L'industrie pharmaceutique fait évidemment partie des grands utilisateurs de cette méthode consistant à localiser les brevets dans les paradis fiscaux. Les plus grands redressements concernent d'ailleurs cette industrie : Merck a été redressé à hauteur de 2,3 milliards de dollars en 2007, les royalties versés à une filiale des Bermudes pour deux médicaments ayant été jugés disproportionnés ; GlaxoSmithKline a été redressé à hauteur de 3,4 milliards de dollars pour les mêmes raisons. De façon plus anecdotique, les marges arrières des grands groupes de distribution en Suisse constituent un grand classique, et les grands groupes français se débrouillent aussi bien que les groupes anglo-saxons dans ce domaine.

La délocalisation de sièges sociaux en Suisse, aux Pays-Bas ou dans d'autres pays à faible fiscalité entraîne également des pertes de recettes fiscales qui se chiffrent probablement en milliards d'euros. Ce mécanisme permet à une entreprise de réduire ses impôts de manière à la fois légale et astucieuse, et est à l'oeuvre depuis une quinzaine d'années en Europe. A ce titre, le cas de Colgate-Palmolive, auquel j'ai consacré un chapitre de mon livre, mériterait d'être examiné attentivement. En juillet 2004, lorsque l'entreprise a présenté le projet Optima, visant à délocaliser le siège européen de l'entreprise à Genève, les syndicats ont décidé de faire intervenir des experts (juristes, experts comptables, etc.) pour comprendre ce qui allait se passer. Un état des lieux complet de la situation avant et après cette délocalisation fiscale est donc disponible, ce qui est unique.

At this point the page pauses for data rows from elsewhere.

(* ===== verification/Effects.v ===== *)
(** * Requests, replies and effects

    The part of packages/capture-runtime-client/src/contracts.ts the client's
    code computes with, and the monad its asynchronous code is modelled in.

    An operation is a function of the [World]: the replies the runtime will
    give, in order, one per request that reaches the host transport; the
    negotiation the client has cached; and the log of the effects so far.  A
    theorem that quantifies over the replies therefore covers every behaviour
    of the runtime, an abort or a lost connection being a rejected reply. *)

From S2P Require Import Prelude JsString JsNum JsValue JsCoerce RuntimeErrors Codec.

(** ** Requests *)

Inductive http_method : Type := GET | POST | PUT | DELETE.

#[export] Instance http_method_eq_dec : EqDecision http_method.
Proof. solve_decision. Defined.

(** A request body: the JSON text of a value, or bytes. *)
Inductive RequestBody : Type :=
| JsonBody (value : js)
| BytesBody (bytes : string).

Record RuntimeTransportRequest : Type := {
  req_method : option http_method;
  req_path : string;
  req_headers : list (string * string);
  req_body : option RequestBody
}.

(** [{ path }] and [{ path, method, headers, body }] *)
Definition get_request (path : string) : RuntimeTransportRequest :=
  {| req_method := None; req_path := path; req_headers := []; req_body := None |}.

(** [request.method ?? 'GET'] *)
Definition method_of (r : RuntimeTransportRequest) : http_method := default GET (req_method r).

(** ** Header lists *)

(** White space a header value is stripped of. *)
Definition is_http_ws (c : ascii) : bool :=
  let n := code c in (n =? 9) || (n =? 10) || (n =? 13) || (n =? 32).
Fixpoint strip_left (s : string) : string :=
  match s with
  | "" => ""
  | String c s' => if is_http_ws c then strip_left s' else s
  end.
Fixpoint strip_right (s : string) : string :=
  match s with
  | "" => ""
  | String c s' =>
      match strip_right s' with
      | "" => if is_http_ws c then "" else String c ""
      | t => String c t
      end
  end.
Definition header_value (s : string) : string := strip_right (strip_left s).

(** A header name is a token; a value holds no NUL, CR or LF. *)
Definition token_char (c : ascii) : bool :=
  is_alnum c ||
  existsb (Ascii.eqb c) ["!"; "#"; "$"; "%"; "&"; "'"; "*"; "+"; "-"; "."; "^"; "_"; "`"; "|"; "~"]%char.
Definition legal_header (kv : string * string) : bool :=
  negb (String.eqb kv.1 "") && all_chars token_char kv.1 &&
  all_chars (λ c, negb ((code c =? 0) || (code c =? 10) || (code c =? 13))) (header_value kv.2).

(** [new Headers(init)]: a [TypeError] on an illegal pair. *)
Definition new_headers (init : list (string * string)) : outcome (list (string * string)) :=
  if forallb legal_header init
  then Ok (map (λ kv, (lower kv.1, header_value kv.2)) init) else Err TypeErr.

(** [headers.get(name)] for a lower-case name: its values, joined. *)
Definition headers_get (hs : list (string * string)) (name : string) : option string :=
  match List.filter (λ kv, String.eqb kv.1 name) hs with
  | [] => None
  | l => Some (join ", " (map snd l))
  end.

(** ** The monad *)

Record RuntimeDiscovery : Type := {
  disc_ready : js;
  disc_streaming : js;
  disc_schemaSha256 : string;
  disc_contractIndex : js;
  disc_contractBundle : js
}.

(** A request reached the host transport; a timer was awaited. *)
Inductive Effect : Type :=
| Sent (request : RuntimeTransportRequest)
| Slept (milliseconds : num).

Record World : Type := {
  replies : list (outcome Response);
  negotiated : option RuntimeDiscovery;
  log : list Effect
}.

Definition io (A : Type) : Type := World → outcome A * World.

#[export] Instance io_ret : MRet io := λ A a w, (Ok a, w).
#[export] Instance io_bind : MBind io := λ A B f m w,
  match m w with
  | (Ok a, w') => f a w'
  | (Err e, w') => (Err e, w')
  end.

#[export] Instance io_fmap : FMap io := λ A B f m w,
  match m w with
  | (Ok a, w') => (Ok (f a), w')
  | (Err e, w') => (Err e, w')
  end.

(** A synchronous computation that may throw. *)
Definition lift {A} (r : outcome A) : io A := λ w, (r, w).
Definition throw {A} (e : thrown) : io A := λ w, (Err e, w).

(** [try { m } catch (error) { handler(error) }] *)
Definition try_catch {A} (m : io A) (handler : thrown → io A) : io A := λ w,
  match m w with
  | (Ok a, w') => (Ok a, w')
  | (Err e, w') => handler e w'
  end.

Definition emit (e : Effect) : io unit := λ w,
  (Ok tt, {| replies := replies w; negotiated := negotiated w; log := log w ++ [e] |}).

(** [sleep(milliseconds)] *)
Definition sleep (milliseconds : num) : io unit :=
  if num_ltb (num_of_Z 0) milliseconds then emit (Slept milliseconds) else mret tt.

(** ** Transports *)

(** What every transport promises: to answer a request or to reject it. *)
Class RuntimeTransport : Type := transport_request : RuntimeTransportRequest → io Response.

(** The host's transport: the runtime's next reply, whatever it is. *)
Definition host_transport : RuntimeTransport := λ request w,
  let logged rest := {| replies := rest; negotiated := negotiated w; log := log w ++ [Sent request] |} in
  match replies w with
  | reply :: rest => (reply, logged rest)
  | [] => (Err (OtherError "no reply"), logged [])
  end.

(** ** Plain responses and fresh worlds, for concrete runs *)

Definition plain_response (status : Z) (headers : list (string * string)) : Response :=
  {| resp_status := status; resp_headers := headers; resp_bytes := ""; resp_body := "";
     resp_stream := None |}.

Definition world_of (l : list (outcome Response)) : World :=
  {| replies := l; negotiated := None; log := [] |}.

(** The requests among the effects. *)
Definition sent (l : list Effect) : list RuntimeTransportRequest :=
  omap (λ e, match e with Sent r => Some r | Slept _ => None end) l.

(** ** Facts *)

Lemma io_bind_Ok {A B} (m : io A) (f : A → io B) w w' a :
  m w = (Ok a, w') → (m ≫= f) w = f a w'.
Proof. intros H. unfold mbind, io_bind. by rewrite H. Qed.

Lemma io_bind_Err {A B} (m : io A) (f : A → io B) w w' e :
  m w = (Err e, w') → (m ≫= f) w = (Err e, w').
Proof. intros H. unfold mbind, io_bind. by rewrite H. Qed.

Lemma sent_app l k : sent (l ++ k) = sent l ++ sent k.
Proof. apply omap_app. Qed.

(** [sleep] neither answers nor asks: it only extends the log. *)
Lemma sleep_spec ms w :
  ∃ l, sleep ms w = (Ok tt, {| replies := replies w; negotiated := negotiated w; log := log w ++ l |}) ∧
       sent l = [] ∧ (num_ltb (num_of_Z 0) ms = false → l = []).
Proof.
  unfold sleep. destruct (num_ltb _ ms).
  - exists [Slept ms]. done.
  - exists []. rewrite app_nil_r. by destruct w.
Qed.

La méthode employée par Colgate-Palmolive a consisté à remettre à jour le système des commissionnaires dans lequel le commettant fournit la matière première au commissionnaire qui la travaille en échange d'une petite marge. Dans le cas de Colgate-Palmolive, les usines sont restées en place, les systèmes de distribution et de marketing sont restés en état, mais toutes les entités dépendent désormais directement des décisions qui sont prises à Genève. Le siège social achète les matières premières et les fournit à l'usine (ce qui donne lieu à une facturation en interne), puis lui laisse entre 5 et 10 % de marge pour le travail réalisé. Le résultat est significatif : l'usine de Compiègne a payé 40 millions d'euros d'impôt sur les sociétés en moins la première année, et la perte d'assiette pour la Belgique et l'Allemagne se situait entre 150 et 200 millions d'euros par an. Cela a également eu un impact significatif pour les salariés, qui bénéficiaient d'un intéressement important, et ont perdu le bénéfice de leur 13ème et de leur 14ème mois - les rapports d'expertise permettent de savoir précisément les pertes qu'a entraînées cette délocalisation. Ce cas n'est pas isolé : Gillette, Ralph Lauren, Constellium, Hewlett Packard, Procter & Gamble, UPS, Pronuptia, Oracle... Des centaines d'entreprises ont délocalisé leur siège en Suisse en suivant la même démarche. Ce scandale silencieux dure depuis une dizaine d'années. Les membres du syndicat CFDT « Cosmétiques et détergents », qui ont mis à jour ce système, ont tenté en vain tirer la sonnette d'alarme.